Trotz Kürzungen des Kulturbudgets um 18 Prozent war es gelungen, ein funktionierendes Konzept zu entwickeln. Townsend räumt ein: Nachdem die Haushaltsbilanz der Stadt vorlag, habe man keine Handhabe mehr im Bereich der freien Projektförderung gehabt. Mit 9 Millionen Euro Förderung konnte man immerhin das Fortbestehen vorhandener Kultureinrichtungen sichern, trotz konkreter Schließungsdiskussionen. Zurzeit verhandelt die Stadt Bochum die Übernahme der Jahrhunderthalle vom Land. Man sei bestrebt, einen möglichst risikofreien Vertrag für die Stadt auszuhandeln. Ansonsten würde man künftig nicht mehr mitbestimmen können, was in der Jahrhunderthalle passiert. Außerdem könnten die daran hängenden Projekte nicht realisiert werden.
Kreativität von Unten
Besonders für die freie Szene gab es viel Zuspruch. Diese sei in Bochum außerordentlich spannend. Riesiges Lob erntete das Rottstr5-Theater. Viele wollen wissen, wie es mit dem Viertel um die Rottstraße weitergeht und ob die Stadt daran beteiligt sein wird. Auf Nachfrage gerät Kulturdezernent Townsend ins Schwärmen: „Ich kann Ihnen nur dringend empfehlen, dahin zu gehen. Da geht die Post ab. Der Chef nimmt Ihnen das Geld ab, spielt drei Stunden, verkauft Ihnen in der Pause Bier und brät Ihnen `ne Bratwurst und geht dann wieder auf die Bühne. Da zahlen Sie zehn Euro und kriegen Fantastisches geboten.“ Gerne würde man es in die institutionelle Förderung aufnehmen. Leider könne man das Theater seitens der Stadt nicht fördern. Die Summe, die das Off-Theater von der Sparkassenstiftung erhält, reiche lediglich, damit es nicht schließen muss. Deswegen hofft er, dass noch mehr finanzielle Förderung dieser Art dazukommen wird. Er ist sich jedoch sicher, in keiner anderen Stadt wäre ein Erfolg der freien Szene wie in Bochum möglich. Denn hier gebe es insgesamt eine große Faszination für Theater. Besonders junge Leute könnten sich hier für Theater begeistern.

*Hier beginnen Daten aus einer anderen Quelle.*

Definition feedback (peer : Instance_) (c : Correlation) (fb : Feedback) (cur : Current) (now : Z)
    : stM Controller Error Outcome :=
  clock now;;
  i ← located c;
  p ← live i now;
  st_lift (ensure (bool_decide (peer = instance (presenter p))) WrongPeer);;
  if negb (matches p cur) then put_slot i None;; st_fail Changed
  else
    match fb with
    | FPresented =>
        match stage p with
        | Offered => put_slot i (Some (with_stage p Presented));; mret OutcomePending
        | _ => st_fail InvalidState
        end
    | FDismissed => deny i p
    | FDecision ch g =>
        if bool_decide (ch = Deny) && (g =? 0) then deny i p
        else if bool_decide (ch = Deny) || negb (contains (choices (offer p)) ch)
        then st_fail UnofferedChoice
        else
          match stage p with
          | Armed presence =>
              if (g =? 0) || negb (bool_decide (gesture presence = Some g))
              then st_fail MissingPresence
              else
                put_slot i None;;
                mret (OutcomeApproved (mkApproval (binding p) ch (correlation (offer p))))
          | _ => st_fail MissingPresence
          end
    end.

Definition propose (peer : Instance_) (c : Correlation) (ch : Choice) (cur : Current) (now : Z)
    : stM Controller Error Outcome :=
  clock now;;
  i ← located c;
  p ← live i now;
  st_lift (ensure (bool_decide (peer = instance (presenter p))) WrongPeer);;
  if negb (matches p cur) then put_slot i None;; st_fail Changed
  else
    g ← st_lift (if bool_decide (ch = Deny) then Ok 0
                 else match stage p with
                      | Armed presence => ok_or MissingPresence (gesture presence)
                      | _ => Err MissingPresence
                      end);
    feedback peer c (FDecision ch g) cur now.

Townsend freute sich auch über die Nennung des Ehrenfelds in der Zeitschrift Prinz als das Viertel für Kreative. Er ist sich sicher, die Außenwahrnehmung des Ruhrgebiets ändert sich: „Manche gehen immer noch davon aus, dass hier Briketts durch die Luft fliegen. Dass sich daran etwas ändert, haben wir auch solch identitätsstiftenden Projekten wie den Schachtzeichen oder der Extraschicht zu verdanken.“ Aber auch für die Wahrnehmung Bochums stellt er einen Wandel fest. „Mit Anselm Weber sind wir wieder wer“, findet Townsend. Was die interkulturelle Kultur betrifft, ist der derzeitige Intendant des Bochumer Schauspielhauses für ihn wegweisend. Das zeige vor allem die Rezeption im Großfeuilleton. Als Beispiel nannte er Mahir Günsirays Faust-Inszenierung.
Europäisches Versprechen
Der Platz des europäischen Versprechens dagegen ist für so manchen eine eher peinliche Angelegenheit. Das offen angelegte Projekt wurde von der Stadt anfinanziert und scheint nun im Sande zu verlaufen. Townsend erklärt, die ursprünglichen Kosten hätten sich bereits verdreifacht, nicht zuletzt, weil die Materialwahl auf armenischen Granit gefallen war. Der Steinlieferant ist mittlerweile insolvent. Zumindest baulich werde das Projekt abgeschlossen. Die geplante Lichtinstallation wird von den Stadtwerken Bochum finanziert. Wegen des Armenien-Granits war es zwischen der Stadt und der lokalen Handwerksinnung zu Streitigkeiten gekommen. Die Innung warf der Stadt vor, sie habe den Auftrag ohne Ausschreibung an einen persönlichen Wunschlieferanten des Künstlers Jochen Gerz gegeben. Klaus Bielfeld, Obermeister der Bildhauer- und Steinmetz-Innung Bochum, kritisierte das Vorgehen als fiesen Filz und sagte, Bochumer Betriebe hätten das Material für einen deutlich geringeren Preis geliefert.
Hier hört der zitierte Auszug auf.